Restate the listing exactly.
EXERCISE MATERIALS below:
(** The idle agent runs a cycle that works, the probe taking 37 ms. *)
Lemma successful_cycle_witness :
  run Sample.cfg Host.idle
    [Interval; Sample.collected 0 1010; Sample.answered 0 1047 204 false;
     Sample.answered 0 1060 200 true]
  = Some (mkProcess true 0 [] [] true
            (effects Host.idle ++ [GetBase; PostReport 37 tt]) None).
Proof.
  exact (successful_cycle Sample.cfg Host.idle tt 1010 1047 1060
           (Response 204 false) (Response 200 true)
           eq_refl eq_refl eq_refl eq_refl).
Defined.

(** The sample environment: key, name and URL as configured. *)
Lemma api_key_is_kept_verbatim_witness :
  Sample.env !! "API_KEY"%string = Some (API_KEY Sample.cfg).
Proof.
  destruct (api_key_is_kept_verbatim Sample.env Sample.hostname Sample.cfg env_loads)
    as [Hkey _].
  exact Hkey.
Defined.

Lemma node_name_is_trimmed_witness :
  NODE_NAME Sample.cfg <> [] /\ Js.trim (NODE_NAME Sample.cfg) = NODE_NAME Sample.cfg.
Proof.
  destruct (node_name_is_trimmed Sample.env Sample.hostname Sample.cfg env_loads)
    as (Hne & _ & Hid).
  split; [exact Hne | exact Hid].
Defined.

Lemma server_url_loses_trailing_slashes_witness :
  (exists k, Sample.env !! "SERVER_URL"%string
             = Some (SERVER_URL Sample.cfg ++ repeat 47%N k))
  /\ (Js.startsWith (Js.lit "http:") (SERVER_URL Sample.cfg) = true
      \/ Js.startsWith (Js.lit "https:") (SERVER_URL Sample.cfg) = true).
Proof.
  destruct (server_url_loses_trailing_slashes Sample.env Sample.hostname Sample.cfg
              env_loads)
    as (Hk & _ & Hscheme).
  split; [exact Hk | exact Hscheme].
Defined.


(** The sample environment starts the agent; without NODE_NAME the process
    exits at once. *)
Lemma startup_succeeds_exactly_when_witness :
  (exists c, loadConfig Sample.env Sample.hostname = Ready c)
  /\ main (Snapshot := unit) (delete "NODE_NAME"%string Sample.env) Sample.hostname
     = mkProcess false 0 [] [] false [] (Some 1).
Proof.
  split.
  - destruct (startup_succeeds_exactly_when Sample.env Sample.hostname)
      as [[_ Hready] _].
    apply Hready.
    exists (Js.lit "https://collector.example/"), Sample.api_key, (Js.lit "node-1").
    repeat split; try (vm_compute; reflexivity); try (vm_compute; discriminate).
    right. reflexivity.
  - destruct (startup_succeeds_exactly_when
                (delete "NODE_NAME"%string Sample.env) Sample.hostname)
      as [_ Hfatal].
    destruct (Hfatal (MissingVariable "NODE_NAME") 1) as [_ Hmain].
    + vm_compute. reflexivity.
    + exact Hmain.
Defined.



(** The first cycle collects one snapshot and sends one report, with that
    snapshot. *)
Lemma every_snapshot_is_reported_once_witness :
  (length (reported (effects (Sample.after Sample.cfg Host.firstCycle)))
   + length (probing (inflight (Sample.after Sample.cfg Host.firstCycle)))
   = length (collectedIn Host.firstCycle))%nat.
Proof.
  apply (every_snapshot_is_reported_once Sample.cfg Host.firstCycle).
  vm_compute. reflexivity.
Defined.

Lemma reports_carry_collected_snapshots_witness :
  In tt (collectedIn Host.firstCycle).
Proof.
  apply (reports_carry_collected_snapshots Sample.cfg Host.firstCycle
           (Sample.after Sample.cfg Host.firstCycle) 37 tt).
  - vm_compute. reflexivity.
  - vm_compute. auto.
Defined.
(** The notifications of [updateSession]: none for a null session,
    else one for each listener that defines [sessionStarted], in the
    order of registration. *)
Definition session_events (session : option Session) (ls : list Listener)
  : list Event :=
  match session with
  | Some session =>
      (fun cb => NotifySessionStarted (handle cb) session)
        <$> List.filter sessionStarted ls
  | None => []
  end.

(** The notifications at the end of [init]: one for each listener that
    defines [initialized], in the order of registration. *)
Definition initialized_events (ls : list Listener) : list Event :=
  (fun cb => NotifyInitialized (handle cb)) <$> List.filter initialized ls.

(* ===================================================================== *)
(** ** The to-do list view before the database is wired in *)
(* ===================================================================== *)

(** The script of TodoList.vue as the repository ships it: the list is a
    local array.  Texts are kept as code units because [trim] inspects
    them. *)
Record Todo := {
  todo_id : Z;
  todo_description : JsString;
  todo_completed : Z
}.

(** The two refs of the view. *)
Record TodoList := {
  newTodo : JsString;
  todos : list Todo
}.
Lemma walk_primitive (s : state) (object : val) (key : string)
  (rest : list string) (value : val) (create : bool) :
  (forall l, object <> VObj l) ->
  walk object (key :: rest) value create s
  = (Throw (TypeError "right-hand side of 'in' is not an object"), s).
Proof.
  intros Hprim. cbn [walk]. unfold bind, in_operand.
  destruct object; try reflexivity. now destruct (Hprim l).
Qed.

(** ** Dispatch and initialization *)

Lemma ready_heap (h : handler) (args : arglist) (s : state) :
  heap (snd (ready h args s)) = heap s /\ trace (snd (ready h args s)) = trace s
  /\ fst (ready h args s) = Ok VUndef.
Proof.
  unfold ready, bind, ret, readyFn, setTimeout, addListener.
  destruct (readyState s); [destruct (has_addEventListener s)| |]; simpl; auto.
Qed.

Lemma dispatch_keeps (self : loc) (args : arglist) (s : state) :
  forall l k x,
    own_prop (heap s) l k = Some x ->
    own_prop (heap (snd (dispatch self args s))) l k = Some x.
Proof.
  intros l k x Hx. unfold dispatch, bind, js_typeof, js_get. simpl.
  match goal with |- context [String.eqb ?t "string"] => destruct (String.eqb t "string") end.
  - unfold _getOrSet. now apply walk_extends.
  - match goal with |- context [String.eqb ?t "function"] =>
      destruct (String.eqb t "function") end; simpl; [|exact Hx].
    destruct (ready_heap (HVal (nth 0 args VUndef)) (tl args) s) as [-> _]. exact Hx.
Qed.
End of EXERCISE MATERIALS.
--- OUTPUT OF THE EXERCISE ---
(** The idle agent runs a cycle that works, the probe taking 37 ms. *)
Lemma successful_cycle_witness :
  run Sample.cfg Host.idle
    [Interval; Sample.collected 0 1010; Sample.answered 0 1047 204 false;
     Sample.answered 0 1060 200 true]
  = Some (mkProcess true 0 [] [] true
            (effects Host.idle ++ [GetBase; PostReport 37 tt]) None).
Proof.
  exact (successful_cycle Sample.cfg Host.idle tt 1010 1047 1060
           (Response 204 false) (Response 200 true)
           eq_refl eq_refl eq_refl eq_refl).
Defined.

(** The sample environment: key, name and URL as configured. *)
Lemma api_key_is_kept_verbatim_witness :
  Sample.env !! "API_KEY"%string = Some (API_KEY Sample.cfg).
Proof.
  destruct (api_key_is_kept_verbatim Sample.env Sample.hostname Sample.cfg env_loads)
    as [Hkey _].
  exact Hkey.
Defined.

Lemma node_name_is_trimmed_witness :
  NODE_NAME Sample.cfg <> [] /\ Js.trim (NODE_NAME Sample.cfg) = NODE_NAME Sample.cfg.
Proof.
  destruct (node_name_is_trimmed Sample.env Sample.hostname Sample.cfg env_loads)
    as (Hne & _ & Hid).
  split; [exact Hne | exact Hid].
Defined.

Lemma server_url_loses_trailing_slashes_witness :
  (exists k, Sample.env !! "SERVER_URL"%string
             = Some (SERVER_URL Sample.cfg ++ repeat 47%N k))
  /\ (Js.startsWith (Js.lit "http:") (SERVER_URL Sample.cfg) = true
      \/ Js.startsWith (Js.lit "https:") (SERVER_URL Sample.cfg) = true).
Proof.
  destruct (server_url_loses_trailing_slashes Sample.env Sample.hostname Sample.cfg
              env_loads)
    as (Hk & _ & Hscheme).
  split; [exact Hk | exact Hscheme].
Defined.


(** The sample environment starts the agent; without NODE_NAME the process
    exits at once. *)
Lemma startup_succeeds_exactly_when_witness :
  (exists c, loadConfig Sample.env Sample.hostname = Ready c)
  /\ main (Snapshot := unit) (delete "NODE_NAME"%string Sample.env) Sample.hostname
     = mkProcess false 0 [] [] false [] (Some 1).
Proof.
  split.
  - destruct (startup_succeeds_exactly_when Sample.env Sample.hostname)
      as [[_ Hready] _].
    apply Hready.
    exists (Js.lit "https://collector.example/"), Sample.api_key, (Js.lit "node-1").
    repeat split; try (vm_compute; reflexivity); try (vm_compute; discriminate).
    right. reflexivity.
  - destruct (startup_succeeds_exactly_when
                (delete "NODE_NAME"%string Sample.env) Sample.hostname)
      as [_ Hfatal].
    destruct (Hfatal (MissingVariable "NODE_NAME") 1) as [_ Hmain].
    + vm_compute. reflexivity.
    + exact Hmain.
Defined.



(** The first cycle collects one snapshot and sends one report, with that
    snapshot. *)
Lemma every_snapshot_is_reported_once_witness :
  (length (reported (effects (Sample.after Sample.cfg Host.firstCycle)))
   + length (probing (inflight (Sample.after Sample.cfg Host.firstCycle)))
   = length (collectedIn Host.firstCycle))%nat.
Proof.
  apply (every_snapshot_is_reported_once Sample.cfg Host.firstCycle).
  vm_compute. reflexivity.
Defined.

Lemma reports_carry_collected_snapshots_witness :
  In tt (collectedIn Host.firstCycle).
Proof.
  apply (reports_carry_collected_snapshots Sample.cfg Host.firstCycle
           (Sample.after Sample.cfg Host.firstCycle) 37 tt).
  - vm_compute. reflexivity.
  - vm_compute. auto.
Defined.
(** The notifications of [updateSession]: none for a null session,
    else one for each listener that defines [sessionStarted], in the
    order of registration. *)
Definition session_events (session : option Session) (ls : list Listener)
  : list Event :=
  match session with
  | Some session =>
      (fun cb => NotifySessionStarted (handle cb) session)
        <$> List.filter sessionStarted ls
  | None => []
  end.

(** The notifications at the end of [init]: one for each listener that
    defines [initialized], in the order of registration. *)
Definition initialized_events (ls : list Listener) : list Event :=
  (fun cb => NotifyInitialized (handle cb)) <$> List.filter initialized ls.

(* ===================================================================== *)
(** ** The to-do list view before the database is wired in *)
(* ===================================================================== *)

(** The script of TodoList.vue as the repository ships it: the list is a
    local array.  Texts are kept as code units because [trim] inspects
    them. *)
Record Todo := {
  todo_id : Z;
  todo_description : JsString;
  todo_completed : Z
}.

(** The two refs of the view. *)
Record TodoList := {
  newTodo : JsString;
  todos : list Todo
}.
Lemma walk_primitive (s : state) (object : val) (key : string)
  (rest : list string) (value : val) (create : bool) :
  (forall l, object <> VObj l) ->
  walk object (key :: rest) value create s
  = (Throw (TypeError "right-hand side of 'in' is not an object"), s).
Proof.
  intros Hprim. cbn [walk]. unfold bind, in_operand.
  destruct object; try reflexivity. now destruct (Hprim l).
Qed.

(** ** Dispatch and initialization *)

Lemma ready_heap (h : handler) (args : arglist) (s : state) :
  heap (snd (ready h args s)) = heap s /\ trace (snd (ready h args s)) = trace s
  /\ fst (ready h args s) = Ok VUndef.
Proof.
  unfold ready, bind, ret, readyFn, setTimeout, addListener.
  destruct (readyState s); [destruct (has_addEventListener s)| |]; simpl; auto.
Qed.

Lemma dispatch_keeps (self : loc) (args : arglist) (s : state) :
  forall l k x,
    own_prop (heap s) l k = Some x ->
    own_prop (heap (snd (dispatch self args s))) l k = Some x.
Proof.
  intros l k x Hx. unfold dispatch, bind, js_typeof, js_get. simpl.
  match goal with |- context [String.eqb ?t "string"] => destruct (String.eqb t "string") end.
  - unfold _getOrSet. now apply walk_extends.
  - match goal with |- context [String.eqb ?t "function"] =>
      destruct (String.eqb t "function") end; simpl; [|exact Hx].
    destruct (ready_heap (HVal (nth 0 args VUndef)) (tl args) s) as [-> _]. exact Hx.
Qed.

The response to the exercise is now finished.